STORED DATA START

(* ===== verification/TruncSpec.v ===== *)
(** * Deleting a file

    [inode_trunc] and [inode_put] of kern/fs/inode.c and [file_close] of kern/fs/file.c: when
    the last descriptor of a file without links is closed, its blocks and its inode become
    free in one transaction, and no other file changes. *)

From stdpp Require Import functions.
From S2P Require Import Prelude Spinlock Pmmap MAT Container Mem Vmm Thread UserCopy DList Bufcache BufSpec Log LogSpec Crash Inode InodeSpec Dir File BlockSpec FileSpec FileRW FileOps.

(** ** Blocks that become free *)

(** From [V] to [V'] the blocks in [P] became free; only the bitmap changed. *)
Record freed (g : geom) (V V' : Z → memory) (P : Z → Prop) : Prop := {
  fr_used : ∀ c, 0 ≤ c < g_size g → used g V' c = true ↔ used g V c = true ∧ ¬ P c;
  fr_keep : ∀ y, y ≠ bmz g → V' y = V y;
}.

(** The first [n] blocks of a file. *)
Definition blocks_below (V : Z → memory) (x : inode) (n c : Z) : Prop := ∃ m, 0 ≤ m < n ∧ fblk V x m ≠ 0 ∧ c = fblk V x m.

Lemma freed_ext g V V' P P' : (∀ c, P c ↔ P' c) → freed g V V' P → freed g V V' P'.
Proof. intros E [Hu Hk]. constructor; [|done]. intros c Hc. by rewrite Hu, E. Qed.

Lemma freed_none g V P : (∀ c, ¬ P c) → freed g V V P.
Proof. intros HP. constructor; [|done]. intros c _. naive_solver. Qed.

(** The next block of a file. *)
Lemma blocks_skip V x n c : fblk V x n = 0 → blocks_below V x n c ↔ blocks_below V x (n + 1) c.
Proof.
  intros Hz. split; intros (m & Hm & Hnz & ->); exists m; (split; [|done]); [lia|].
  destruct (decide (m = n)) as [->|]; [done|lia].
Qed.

STORED DATA END
STORED DATA START

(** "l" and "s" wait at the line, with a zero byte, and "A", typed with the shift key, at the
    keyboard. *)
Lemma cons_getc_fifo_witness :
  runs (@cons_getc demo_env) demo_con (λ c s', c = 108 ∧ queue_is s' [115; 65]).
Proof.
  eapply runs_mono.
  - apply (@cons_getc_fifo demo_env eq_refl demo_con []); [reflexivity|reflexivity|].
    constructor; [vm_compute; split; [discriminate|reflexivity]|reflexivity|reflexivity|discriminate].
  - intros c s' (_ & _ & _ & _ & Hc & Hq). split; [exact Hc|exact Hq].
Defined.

STORED DATA END

Compute how many lines of the records above hold the string "freed". Give the number with no other output.

* [ANSWER BOX]: 3